● WHAT YOU HAVE TO DO
From the first line to the last, give the data again exactly.

******************************

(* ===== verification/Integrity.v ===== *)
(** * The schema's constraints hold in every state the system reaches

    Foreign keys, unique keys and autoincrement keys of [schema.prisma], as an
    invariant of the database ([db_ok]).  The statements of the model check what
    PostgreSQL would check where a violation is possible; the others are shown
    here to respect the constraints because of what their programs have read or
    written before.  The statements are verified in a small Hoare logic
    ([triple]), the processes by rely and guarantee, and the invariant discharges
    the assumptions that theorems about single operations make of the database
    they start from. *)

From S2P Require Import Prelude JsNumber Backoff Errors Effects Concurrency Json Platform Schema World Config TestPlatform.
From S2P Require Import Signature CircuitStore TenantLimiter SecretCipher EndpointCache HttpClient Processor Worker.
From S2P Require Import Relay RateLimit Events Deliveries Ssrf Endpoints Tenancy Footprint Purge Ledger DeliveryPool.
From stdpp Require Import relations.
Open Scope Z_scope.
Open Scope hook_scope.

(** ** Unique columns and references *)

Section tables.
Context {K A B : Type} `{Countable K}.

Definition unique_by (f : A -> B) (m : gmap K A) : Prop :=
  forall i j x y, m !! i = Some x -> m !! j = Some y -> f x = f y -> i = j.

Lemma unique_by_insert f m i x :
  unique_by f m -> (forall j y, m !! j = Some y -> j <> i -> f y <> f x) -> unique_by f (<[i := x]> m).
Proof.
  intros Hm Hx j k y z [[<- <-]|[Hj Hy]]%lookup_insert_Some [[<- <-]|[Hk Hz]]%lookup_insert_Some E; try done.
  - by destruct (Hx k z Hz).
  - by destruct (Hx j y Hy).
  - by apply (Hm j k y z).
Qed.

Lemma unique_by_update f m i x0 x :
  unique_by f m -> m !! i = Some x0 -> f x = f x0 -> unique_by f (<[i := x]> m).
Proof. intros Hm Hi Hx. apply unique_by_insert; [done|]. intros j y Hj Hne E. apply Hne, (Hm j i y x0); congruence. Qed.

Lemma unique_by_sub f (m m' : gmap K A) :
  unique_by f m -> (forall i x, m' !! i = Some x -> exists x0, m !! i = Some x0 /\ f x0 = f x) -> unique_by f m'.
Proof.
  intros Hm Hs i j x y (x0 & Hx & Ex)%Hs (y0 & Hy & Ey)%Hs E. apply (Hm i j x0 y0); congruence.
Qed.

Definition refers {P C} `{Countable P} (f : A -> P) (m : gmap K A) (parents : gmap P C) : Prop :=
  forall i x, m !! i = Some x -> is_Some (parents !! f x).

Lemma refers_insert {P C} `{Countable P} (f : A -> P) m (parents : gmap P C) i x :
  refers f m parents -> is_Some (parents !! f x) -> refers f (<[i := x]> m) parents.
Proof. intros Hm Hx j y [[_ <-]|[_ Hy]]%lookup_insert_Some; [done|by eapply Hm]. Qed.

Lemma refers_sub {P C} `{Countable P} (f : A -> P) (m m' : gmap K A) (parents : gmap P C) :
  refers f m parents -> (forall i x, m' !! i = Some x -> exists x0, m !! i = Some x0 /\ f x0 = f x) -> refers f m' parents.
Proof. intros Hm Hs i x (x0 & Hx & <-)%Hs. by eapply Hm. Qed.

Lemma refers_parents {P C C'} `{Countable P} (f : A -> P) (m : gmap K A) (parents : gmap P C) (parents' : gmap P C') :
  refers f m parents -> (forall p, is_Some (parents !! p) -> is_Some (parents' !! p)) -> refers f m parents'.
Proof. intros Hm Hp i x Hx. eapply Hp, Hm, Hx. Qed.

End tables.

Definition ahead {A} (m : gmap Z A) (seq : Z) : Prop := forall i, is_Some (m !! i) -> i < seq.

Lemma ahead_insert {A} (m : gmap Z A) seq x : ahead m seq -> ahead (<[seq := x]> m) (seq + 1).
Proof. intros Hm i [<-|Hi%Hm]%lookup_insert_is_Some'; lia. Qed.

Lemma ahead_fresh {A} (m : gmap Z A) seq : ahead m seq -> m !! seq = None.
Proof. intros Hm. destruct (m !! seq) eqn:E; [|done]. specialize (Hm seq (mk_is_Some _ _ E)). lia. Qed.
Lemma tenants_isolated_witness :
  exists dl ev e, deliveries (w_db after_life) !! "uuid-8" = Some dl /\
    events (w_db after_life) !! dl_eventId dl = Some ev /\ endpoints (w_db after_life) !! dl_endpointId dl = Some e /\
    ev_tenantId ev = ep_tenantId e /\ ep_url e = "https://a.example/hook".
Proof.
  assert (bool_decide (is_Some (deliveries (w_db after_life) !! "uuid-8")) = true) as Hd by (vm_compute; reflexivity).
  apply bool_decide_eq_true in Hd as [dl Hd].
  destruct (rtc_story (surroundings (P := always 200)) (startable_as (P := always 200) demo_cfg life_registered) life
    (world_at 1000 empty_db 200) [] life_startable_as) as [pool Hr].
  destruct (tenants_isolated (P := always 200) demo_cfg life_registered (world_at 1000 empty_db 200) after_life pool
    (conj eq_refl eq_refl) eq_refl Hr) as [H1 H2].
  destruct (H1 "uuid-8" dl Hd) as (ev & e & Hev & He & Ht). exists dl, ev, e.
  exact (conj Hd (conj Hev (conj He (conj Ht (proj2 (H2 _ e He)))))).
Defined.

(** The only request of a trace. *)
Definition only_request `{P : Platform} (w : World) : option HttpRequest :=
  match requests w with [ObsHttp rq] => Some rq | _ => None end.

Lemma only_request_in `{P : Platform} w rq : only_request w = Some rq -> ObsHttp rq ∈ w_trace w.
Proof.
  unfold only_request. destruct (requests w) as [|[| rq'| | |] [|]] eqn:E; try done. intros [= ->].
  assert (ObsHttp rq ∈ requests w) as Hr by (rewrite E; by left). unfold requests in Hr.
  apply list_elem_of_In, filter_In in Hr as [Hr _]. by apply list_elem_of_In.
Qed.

******************************

● RESULT OF THE EXERCISE
(* ===== verification/Integrity.v ===== *)
(** * The schema's constraints hold in every state the system reaches

    Foreign keys, unique keys and autoincrement keys of [schema.prisma], as an
    invariant of the database ([db_ok]).  The statements of the model check what
    PostgreSQL would check where a violation is possible; the others are shown
    here to respect the constraints because of what their programs have read or
    written before.  The statements are verified in a small Hoare logic
    ([triple]), the processes by rely and guarantee, and the invariant discharges
    the assumptions that theorems about single operations make of the database
    they start from. *)

From S2P Require Import Prelude JsNumber Backoff Errors Effects Concurrency Json Platform Schema World Config TestPlatform.
From S2P Require Import Signature CircuitStore TenantLimiter SecretCipher EndpointCache HttpClient Processor Worker.
From S2P Require Import Relay RateLimit Events Deliveries Ssrf Endpoints Tenancy Footprint Purge Ledger DeliveryPool.
From stdpp Require Import relations.
Open Scope Z_scope.
Open Scope hook_scope.

(** ** Unique columns and references *)

Section tables.
Context {K A B : Type} `{Countable K}.

Definition unique_by (f : A -> B) (m : gmap K A) : Prop :=
  forall i j x y, m !! i = Some x -> m !! j = Some y -> f x = f y -> i = j.

Lemma unique_by_insert f m i x :
  unique_by f m -> (forall j y, m !! j = Some y -> j <> i -> f y <> f x) -> unique_by f (<[i := x]> m).
Proof.
  intros Hm Hx j k y z [[<- <-]|[Hj Hy]]%lookup_insert_Some [[<- <-]|[Hk Hz]]%lookup_insert_Some E; try done.
  - by destruct (Hx k z Hz).
  - by destruct (Hx j y Hy).
  - by apply (Hm j k y z).
Qed.

Lemma unique_by_update f m i x0 x :
  unique_by f m -> m !! i = Some x0 -> f x = f x0 -> unique_by f (<[i := x]> m).
Proof. intros Hm Hi Hx. apply unique_by_insert; [done|]. intros j y Hj Hne E. apply Hne, (Hm j i y x0); congruence. Qed.

Lemma unique_by_sub f (m m' : gmap K A) :
  unique_by f m -> (forall i x, m' !! i = Some x -> exists x0, m !! i = Some x0 /\ f x0 = f x) -> unique_by f m'.
Proof.
  intros Hm Hs i j x y (x0 & Hx & Ex)%Hs (y0 & Hy & Ey)%Hs E. apply (Hm i j x0 y0); congruence.
Qed.

Definition refers {P C} `{Countable P} (f : A -> P) (m : gmap K A) (parents : gmap P C) : Prop :=
  forall i x, m !! i = Some x -> is_Some (parents !! f x).

Lemma refers_insert {P C} `{Countable P} (f : A -> P) m (parents : gmap P C) i x :
  refers f m parents -> is_Some (parents !! f x) -> refers f (<[i := x]> m) parents.
Proof. intros Hm Hx j y [[_ <-]|[_ Hy]]%lookup_insert_Some; [done|by eapply Hm]. Qed.

Lemma refers_sub {P C} `{Countable P} (f : A -> P) (m m' : gmap K A) (parents : gmap P C) :
  refers f m parents -> (forall i x, m' !! i = Some x -> exists x0, m !! i = Some x0 /\ f x0 = f x) -> refers f m' parents.
Proof. intros Hm Hs i x (x0 & Hx & <-)%Hs. by eapply Hm. Qed.

Lemma refers_parents {P C C'} `{Countable P} (f : A -> P) (m : gmap K A) (parents : gmap P C) (parents' : gmap P C') :
  refers f m parents -> (forall p, is_Some (parents !! p) -> is_Some (parents' !! p)) -> refers f m parents'.
Proof. intros Hm Hp i x Hx. eapply Hp, Hm, Hx. Qed.

End tables.

Definition ahead {A} (m : gmap Z A) (seq : Z) : Prop := forall i, is_Some (m !! i) -> i < seq.

Lemma ahead_insert {A} (m : gmap Z A) seq x : ahead m seq -> ahead (<[seq := x]> m) (seq + 1).
Proof. intros Hm i [<-|Hi%Hm]%lookup_insert_is_Some'; lia. Qed.

Lemma ahead_fresh {A} (m : gmap Z A) seq : ahead m seq -> m !! seq = None.
Proof. intros Hm. destruct (m !! seq) eqn:E; [|done]. specialize (Hm seq (mk_is_Some _ _ E)). lia. Qed.
Lemma tenants_isolated_witness :
  exists dl ev e, deliveries (w_db after_life) !! "uuid-8" = Some dl /\
    events (w_db after_life) !! dl_eventId dl = Some ev /\ endpoints (w_db after_life) !! dl_endpointId dl = Some e /\
    ev_tenantId ev = ep_tenantId e /\ ep_url e = "https://a.example/hook".
Proof.
  assert (bool_decide (is_Some (deliveries (w_db after_life) !! "uuid-8")) = true) as Hd by (vm_compute; reflexivity).
  apply bool_decide_eq_true in Hd as [dl Hd].
  destruct (rtc_story (surroundings (P := always 200)) (startable_as (P := always 200) demo_cfg life_registered) life
    (world_at 1000 empty_db 200) [] life_startable_as) as [pool Hr].
  destruct (tenants_isolated (P := always 200) demo_cfg life_registered (world_at 1000 empty_db 200) after_life pool
    (conj eq_refl eq_refl) eq_refl Hr) as [H1 H2].
  destruct (H1 "uuid-8" dl Hd) as (ev & e & Hev & He & Ht). exists dl, ev, e.
  exact (conj Hd (conj Hev (conj He (conj Ht (proj2 (H2 _ e He)))))).
Defined.

(** The only request of a trace. *)
Definition only_request `{P : Platform} (w : World) : option HttpRequest :=
  match requests w with [ObsHttp rq] => Some rq | _ => None end.

Lemma only_request_in `{P : Platform} w rq : only_request w = Some rq -> ObsHttp rq ∈ w_trace w.
Proof.
  unfold only_request. destruct (requests w) as [|[| rq'| | |] [|]] eqn:E; try done. intros [= ->].
  assert (ObsHttp rq ∈ requests w) as Hr by (rewrite E; by left). unfold requests in Hr.
  apply list_elem_of_In, filter_In in Hr as [Hr _]. by apply list_elem_of_In.
Qed.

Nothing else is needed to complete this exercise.